Going down the data below, set down exactly the line with "again, are the" and each line after it through the line with "cbn [String.list_ascii_of_string] in"; no other lines.

** Opening EXTRACTED INFORMATION block **

(* ===== verification/Startup.v ===== *)
(** * Start-up

    Models what src/main.go and its helpers compute before the servers run:
    the identity and the address of the node (getNodeIdentity, biz/util/util.go),
    the log level (conf/conf.go), and the recovery of the engine (initRecovery).
    The environment and the network interfaces are arguments; main itself is in
    Boot.v.

    The theorem shows what the recovery at start does: nothing when no item is
    pending, and a crash of the process when one is. *)

From stdpp Require Import base gmap strings list sorting pretty.
From Stdlib Require Import ZArith Lia.
From S2P Require Import Prelude Events Database Sequencer SkipList OrderBook BookProps EventLog Checkpoint Pipeline MatchEngine Lock Recovery RecoveryProps PartitionManager.

Local Open Scope go_scope.
Local Open Scope Z_scope.

(** ** biz/util/util.go *)

(** [string(v)] of a byte: the UTF-8 text of the code point. *)
Definition byte_text (v : Ascii.ascii) : string :=
  let n := Ascii.nat_of_ascii v in
  if (n <? 128)%nat then String v ""
  else String (Ascii.ascii_of_nat (192 + n / 64)) (String (Ascii.ascii_of_nat (128 + n mod 64)) "").

Fixpoint append_last (l : list string) (t : string) : list string :=
  match l with
  | [] => [t]
  | [x] => [x +:+ t]
  | x :: l' => x :: append_last l' t
  end.

Definition split_step (sep : string) (res : list string) (v : Ascii.ascii) : list string :=
  if byte_text v =s sep then res ++ [""] else append_last res (byte_text v).

Definition split (s sep : string) : list string :=
  foldl (split_step sep) [] (String.list_ascii_of_string s).

(** A copy. *)
Definition trim (s : string) : string := s.

Definition splitAndTrim (s sep : string) : list string := trim <$> split s sep.

(** An interface address: the text of its IP network, whether it is a loopback
    address and whether it is an IPv4 address; other kinds of address are [None]. *)
Record ip_net := mkIPNet { ip_text : string; ip_loopback : bool; ip_v4 : bool }.

Fixpoint first_address (addrs : list (option ip_net)) : string :=
  match addrs with
  | [] => "127.0.0.1"
  | Some ip :: rest => if negb (ip_loopback ip) && ip_v4 ip then ip_text ip else first_address rest
  | None :: rest => first_address rest
  end.

Definition GetLocalIP (getenv : string -> string) (addrs : outcome (list (option ip_net))) : string :=
  if negb (getenv "POD_IP" =s "") then getenv "POD_IP"
  else if negb (getenv "HOST_IP" =s "") then getenv "HOST_IP"
  else if negb (getenv "SERVICE_HOST" =s "") then getenv "SERVICE_HOST"
  else match addrs with Ok l => first_address l | _ => "127.0.0.1" end.

(** ** main.go *)

Definition getNodeIdentity (getenv : string -> string) (hostname : outcome string)
    (addrs : outcome (list (option ip_net))) : string :=
  if negb (getenv "NODE_IDENTITY" =s "") then getenv "NODE_IDENTITY"
  else if negb (getenv "POD_NAME" =s "") then getenv "POD_NAME"
  else match hostname with
       | Ok h => if negb (h =s "") then h else GetLocalIP getenv addrs
       | _ => GetLocalIP getenv addrs
       end.

(** The address the node is known by, and the one the WebSocket server listens on. *)
Definition local_address (identity : string) (matchPort : Z) : string :=
  identity +:+ ":" +:+ pretty matchPort.

Definition ws_address (wsPort : string) : string :=
  ":" +:+ match wsPort with
          | String c rest => if bool_decide (c = Ascii.ascii_of_nat 58) then rest else wsPort
          | _ => wsPort
          end.

(** ** conf.go *)

Inductive Level : Type :=
  LevelTrace | LevelDebug | LevelInfo | LevelNotice | LevelWarn | LevelError | LevelFatal.

Definition LogLevel (level : string) : Level :=
  if level =s "trace" then LevelTrace
  else if level =s "debug" then LevelDebug
  else if level =s "info" then LevelInfo
  else if level =s "notice" then LevelNotice
  else if level =s "warn" then LevelWarn
  else if level =s "error" then LevelError
  else if level =s "fatal" then LevelFatal
  else LevelInfo.

(** ** The recovery at start *)

Section InitRecovery.
Context {sl : Type -> Type} {Hsl : SkipList sl}.
Context {L D W R : Type} {HL : EventStore L} {HD : Table D EventOffsetCheckpoint} {HR : Redsync R}.
Context (now : Z) (schedule : list (EventProcessor W) -> list (EventProcessor W))
        (enum : gmap string EventOffsetCheckpoint -> list string)
        (md5hex : string -> string) (fmt_book : string -> string).
Abbreviation aware := (PartitionAwareMatchEngine (sl := sl) (L := L) (D := D) (W := W)).

(** The accessors recovery uses: the pipeline of the embedded engine and its parts. *)
Definition GetEventPipeline (pa : aware) : EventPipeline L D W := me_pipeline (pa_engine pa).
Definition GetCheckpointManager (pa : aware) : option (CheckpointManager D) :=
  ep_checkpointMgr (GetEventPipeline pa).
Definition GetEventLog (pa : aware) : L := ep_eventLog (GetEventPipeline pa).
Definition GetProcessor (name : string) (pa : aware) : option (EventProcessor W) :=
  Pipeline.GetProcessor name (GetEventPipeline pa).

Definition GetSequencer (pa : aware) : Sequencer := me_sequencer (pa_engine pa).

Definition start_options (validateAfter : bool) (maxRetries : Z) : RecoveryOptions :=
  mkRecoveryOptions INCREMENTAL [] [] validateAfter 0 maxRetries.

(** The executor is built without a lock manager. *)
Definition initRecovery (expired : nat -> nat -> bool)
    (order : list (nat * recoveryItem) -> list (nat * recoveryItem))
    (validateAfter : bool) (maxRetries : Z) (matchEngine : option aware) : outcome (option aware * (RecoveryResult + error)) :=
  match matchEngine with
  | None => Ok (None, inr "matchEngine is nil")
  | Some pa =>
      match ExecuteRecovery now schedule enum md5hex fmt_book expired order
              (Some (start_options validateAfter maxRetries))
              (NewRecoveryExecutor (R := R) (GetEventPipeline pa) None) with
      | Panic => Panic
      | Ok (re, result) => Ok (Some (set_engine (set_pipeline (re_pipeline re) (pa_engine pa)) pa), result)
      | Err e => Err e
      end
  end.
End InitRecovery.

(** ** The pieces of a text *)

Definition ascii_text (s : string) : Prop :=
  Forall (fun v => (Ascii.nat_of_ascii v < 128)%nat) (String.list_ascii_of_string s).

Lemma byte_text_ascii v : (Ascii.nat_of_ascii v < 128)%nat -> byte_text v = String v "".
Proof. intros Hv. unfold byte_text. by rewrite (proj2 (Nat.ltb_lt _ _) Hv). Qed.

Lemma concat_append_last sep l t : l <> [] -> String.concat sep (append_last l t) = String.concat sep l +:+ t.
Proof.
  induction l as [|x [|y l] IH]; intros Hne; [done|done|].
  change (append_last (x :: y :: l) t) with (x :: append_last (y :: l) t).
  assert (Hcons : forall m, m <> [] -> String.concat sep (x :: m) = x +:+ sep +:+ String.concat sep m)
    by (intros [|z m]; done).
  rewrite !Hcons; [|done|by destruct l]. rewrite IH by done. by rewrite !string_app_assoc.
Qed.

Lemma concat_snoc sep l : l <> [] -> String.concat sep (l ++ [""]) = String.concat sep l +:+ sep.
Proof.
  induction l as [|x [|y l] IH]; intros Hne; [done| |].
  - cbn. by rewrite string_app_nil_r.
  - change (String.concat sep ((x :: y :: l) ++ [""])) with (x +:+ sep +:+ String.concat sep ((y :: l) ++ [""])).
    rewrite IH by done. change (String.concat sep (x :: y :: l)) with (x +:+ sep +:+ String.concat sep (y :: l)).
    by rewrite !string_app_assoc.
Qed.

Lemma split_step_concat sep res v :
  res <> [] -> (Ascii.nat_of_ascii v < 128)%nat ->
  split_step sep res v <> [] /\
  String.concat sep (split_step sep res v) = String.concat sep res +:+ String v "".
Proof.
  intros Hne Hv. unfold split_step. rewrite byte_text_ascii by done.
  case_bool_decide as Hsep; [subst sep|].
  - split; [by destruct res|]. by apply concat_snoc.
  - split; [by destruct res as [|? [|??]]|]. by apply concat_append_last.
Qed.

Lemma split_loop_concat sep bytes res :
  res <> [] -> Forall (fun v => (Ascii.nat_of_ascii v < 128)%nat) bytes ->
  String.concat sep (foldl (split_step sep) res bytes) =
  String.concat sep res +:+ String.string_of_list_ascii bytes.
Proof.
  intros Hne Hall. revert res Hne. induction Hall as [|v bytes Hv _ IH]; intros res Hne; cbn [foldl].
  { cbn. by rewrite string_app_nil_r. }
  destruct (split_step_concat sep res v Hne Hv) as [Hne' Hc]. rewrite IH by done. rewrite Hc.
  by rewrite string_app_assoc.
Qed.

(** The pieces of a plain text that does not start with the separator, joined
    again, are the text; one that starts with it loses its empty first piece. *)
Theorem split_join s sep :
  ascii_text s -> (forall v rest, s = String v rest -> byte_text v <> sep) ->
  String.concat sep (split s sep) = s.
Proof.
  unfold ascii_text, split. intros Hs Hfirst. destruct s as [|v rest]; [done|].
  cbn [String.list_ascii_of_string] in *. inversion Hs as [|? ? Hv Hrest]; subst. cbn [foldl].
  unfold split_step at 2. rewrite bool_decide_eq_false_2 by (by eapply Hfirst). cbn [append_last].
  rewrite split_loop_concat by done. cbn. rewrite byte_text_ascii by done. cbn.
  by rewrite String.string_of_list_ascii_of_string.
Qed.

Example split_leading : split ",a" "," = ["a"].
Proof. reflexivity. Qed.

(** ** What recovery at start does *)

Section InitProps.
Context {sl : Type -> Type} {Hsl : SkipList sl}.
Context {L D W R : Type} {HL : EventStore L} {HD : Table D EventOffsetCheckpoint} {HR : Redsync R}.
Context (now : Z) (schedule : list (EventProcessor W) -> list (EventProcessor W))
        (enum : gmap string EventOffsetCheckpoint -> list string)
        (md5hex : string -> string) (fmt_book : string -> string).

(** The recovery at start leaves the engine as it is and succeeds when no item
    is pending; when one is, the process panics: the executor has no lock manager. *)
Theorem start_recovers_nothing expired order validateAfter maxRetries
    (pa : PartitionAwareMatchEngine (sl := sl) (L := L) (D := D) (W := W)) cm items :
  GetCheckpointManager pa = Some cm -> ListPendingRecoveryItems cm = Ok items -> (forall l, order l ≡ₚ l) ->
  match initRecovery (R := R) now schedule enum md5hex fmt_book expired order validateAfter maxRetries (Some pa) with
  | Ok (pa', inl result) => items = [] /\ pa' = Some pa /\ rr_EventsReplayed result = 0
  | Panic => items <> []
  | _ => False
  end.
Proof.
  unfold GetCheckpointManager. intros Hcm Hitems Hord. unfold initRecovery.
  assert (Hp : getPendingRecoveryList now (start_options validateAfter maxRetries) (GetEventPipeline pa) =
    Ok ((fun it => mkRecoveryItem it.1 it.2) <$> items)).
  { unfold getPendingRecoveryList, re_checkpointMgr. rewrite Hcm. cbn. by rewrite Hitems. }
  destruct items as [|item items].
  - unfold ExecuteRecovery. cbn -[getPendingRecoveryList start_options GetEventPipeline].
    rewrite Hp. cbn.
    split_and!; [done| |done]. by destruct pa as [[]].
  - erewrite recovery_crashes_without_lock; [done|done|done|exact Hp|done|done].
Qed.
End InitProps.

(** ** The engine after a crash *)

#[local] Instance start_table : Table (ListTable EventOffsetCheckpoint) EventOffsetCheckpoint :=
  ListTable_ops cp_same.

Definition crashed_engine
    : PartitionAwareMatchEngine (sl := cmp_list) (L := Memory.InMemoryEventLog)
        (D := ListTable EventOffsetCheckpoint) (W := unit) :=
  start_aware (NewMatchEngine crashed_pipeline (mkSequencer 1 0 ∅) true true) connected_manager "nodeA".

Lemma start_recovers_nothing_witness :
  match initRecovery (R := MemLocks) 200 id (fun _ => []) id id (fun _ _ => false) id true 3 (Some crashed_engine) with
  | Ok (pa', inl result) => [("DatabaseProcessor", "BTC")] = [] /\ pa' = Some crashed_engine /\ rr_EventsReplayed result = 0
  | Panic => [("DatabaseProcessor", "BTC")] <> []
  | _ => False
  end.
Proof.
  apply (start_recovers_nothing 200 id (fun _ => []) id id (fun _ _ => false) id true 3 crashed_engine crashed);
    [reflexivity|vm_compute; reflexivity|done].
Defined.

** Closing EXTRACTED INFORMATION block **

RESPONSE FOR THIS EXERCISE >>
    again, are the text; one that starts with it loses its empty first piece. *)
Theorem split_join s sep :
  ascii_text s -> (forall v rest, s = String v rest -> byte_text v <> sep) ->
  String.concat sep (split s sep) = s.
Proof.
  unfold ascii_text, split. intros Hs Hfirst. destruct s as [|v rest]; [done|].
  cbn [String.list_ascii_of_string] in *. inversion Hs as [|? ? Hv Hrest]; subst. cbn [foldl].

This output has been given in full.